Like everyone else within a five mile radius she knows that I collect wood for the stove, and am a devil with a chainsaw.
She mentioned that she had an old pine chair in the garden. It had been there for years and had fallen to bits. Would I like it for fire wood ?
When I saw it, it was more heap than chair, and in a zillion bits. The seat was broken into five pieces, the feet had rotted off, and the whole thing was covered in green mould. It looked fairly unloved.
But it was obvious that the chair had been hand-made, and wasn't pine, but beech and elm. In spite of the mould, it was beautiful. Given its sad history, the wood was in surprisingly good condition.
It took a long time to get rid of the green, to clean up the individual pieces and get them to fit together again. The curved wood of the back had begun to straighten out, and in straightening had grown too long to fit in the original joints.

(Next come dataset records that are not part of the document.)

(** C21: the web server answers every client, and stops when it is told to.
    Whatever clients have come, as long as each sent at most 1024 bytes that are a
    GET of some target other than "/close", or not a GET at all, the server has
    written to each GET's socket the response with the page, has written nothing to
    the others, and waits for the next client.  Then a GET of "/close" gets the
    other page and the server exits with 0; an [accept] that fails makes it exit
    with -1; and it panics when [read] fails, and when a GET has no space after its
    target within the buffer.  A client that splits a response at the first empty
    line finds the page, of just the length the header gives, and the dump on the
    console shows the bytes that came. *)
Theorem http_server_answers tcp_fd l :
  0 <= tcp_fd -> Forall goes_on l ->
  let run := fun next => main tcp_fd (connect_all l ++ next) in
  (forall page, parse_response (response page) = Some (chars "HTTP/1.1 200 OK", page)) /\ (forall data, Forall is_byte data -> dumped_bytes (hexdump data) = data) /\
  exists said, writes said = answers_all l /\ run [] = (said, Waiting) /\
    (forall fd r later, 1 <= fd -> request_ok r -> closing r ->
       exists last, writes last = [(fd, response closed_page)] /\ run (received fd (request_bytes r) :: later) = (said ++ last, Exited 0)) /\
    (forall c later, accepted c < 1 -> exists last, writes last = [] /\ run (c :: later) = (said ++ last, Exited (-1))) /\
    (forall fd len buf later, 1 <= fd -> - 2 ^ 63 <= len < 0 -> length buf = 1024%nat ->
       exists last, writes last = [] /\ run (mkConnection fd len buf :: later) = (said ++ last, Panicked)) /\
    (forall fd url later, 1 <= fd -> Forall is_byte url -> 32 ∉ url -> (length (GET ++ url) <= 1024)%nat ->
       exists last, writes last = [] /\ run (received fd (GET ++ url) :: later) = (said ++ last, Panicked)).
Proof.
  intros Hfd Hl. cbv zeta. split; [apply parses_response|]. split; [apply hexdump_shows|].
  destruct (serve_clients l Hl) as (said & Hw & E). exists (Says (chars "This is a very simple http server") :: said). unfold main.
  rewrite (proj2 (Z.ltb_ge tcp_fd 0)) by lia. split; [exact Hw|]. split; [rewrite E; cbn; by rewrite app_nil_r|]. split_and!.
  - intros fd r later Hf Hr Hc. destruct (handle_request fd r Hr) as (s1 & E1 & Hw1). rewrite E. cbn [serve received accepted read_len read_buf].
    rewrite (proj2 (Z.ltb_ge fd 1)) by lia. cbn [received accepted read_len read_buf] in E1. rewrite E1, (bool_decide_true (closing r)) by done.
    eexists. split; cycle 1; [done|]. cbn [fst]. change (writes ([_] ++ ?e)) with (writes e). rewrite writes_app, Hw1. unfold answers, answer. destruct r; [|done]. by rewrite decide_True.
  - intros c later Hc. rewrite E. cbn [serve]. rewrite (proj2 (Z.ltb_lt _ _)) by done. eexists. split; cycle 1; done.
  - intros fd len buf later Hf Hlen Hbuf. rewrite E. cbn [serve accepted read_len read_buf]. rewrite (proj2 (Z.ltb_ge fd 1)) by lia.
    unfold handle_tcp_client. assert ((usize_wrap len >? Z.of_nat (length buf)) = true) as ->; [|eexists; split; cycle 1; done].
    rewrite Hbuf. unfold usize_wrap. rewrite <- (Z.mod_add len 1), Z.mod_small by lia. apply Z.gtb_lt. lia.
  - intros fd url later Hf Hb Hu Hlen. destruct (panic_without_space fd url Hb Hu Hlen) as (s1 & E1 & Hw1). rewrite E. cbn [serve received accepted read_len read_buf].
    rewrite (proj2 (Z.ltb_ge fd 1)) by lia. cbn [received accepted read_len read_buf] in E1. rewrite E1. eexists. split; cycle 1; [done|exact Hw1].
Qed.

I turned some new feet, made of oak, and fitted them onto the legs after cutting off the rotten wood.
Before gluing it up, there was a lot of faffing about, dry fitting all the pieces to get solid joints. There had to be quite a bit of trial and error.
And this is how it turned out:
I stained the feet to blend in with the original wood, though in the picture they are still unfinished oak and very pale.
Maybe I should add that I did offer the chair back to the woman who handed it over as firewood, but I think she was glad to see the back of it. The chair lives happily in the house now. It's not only very solid, but extremely comfortable too. It will make great firewood eventually, but not for another 50 years or so.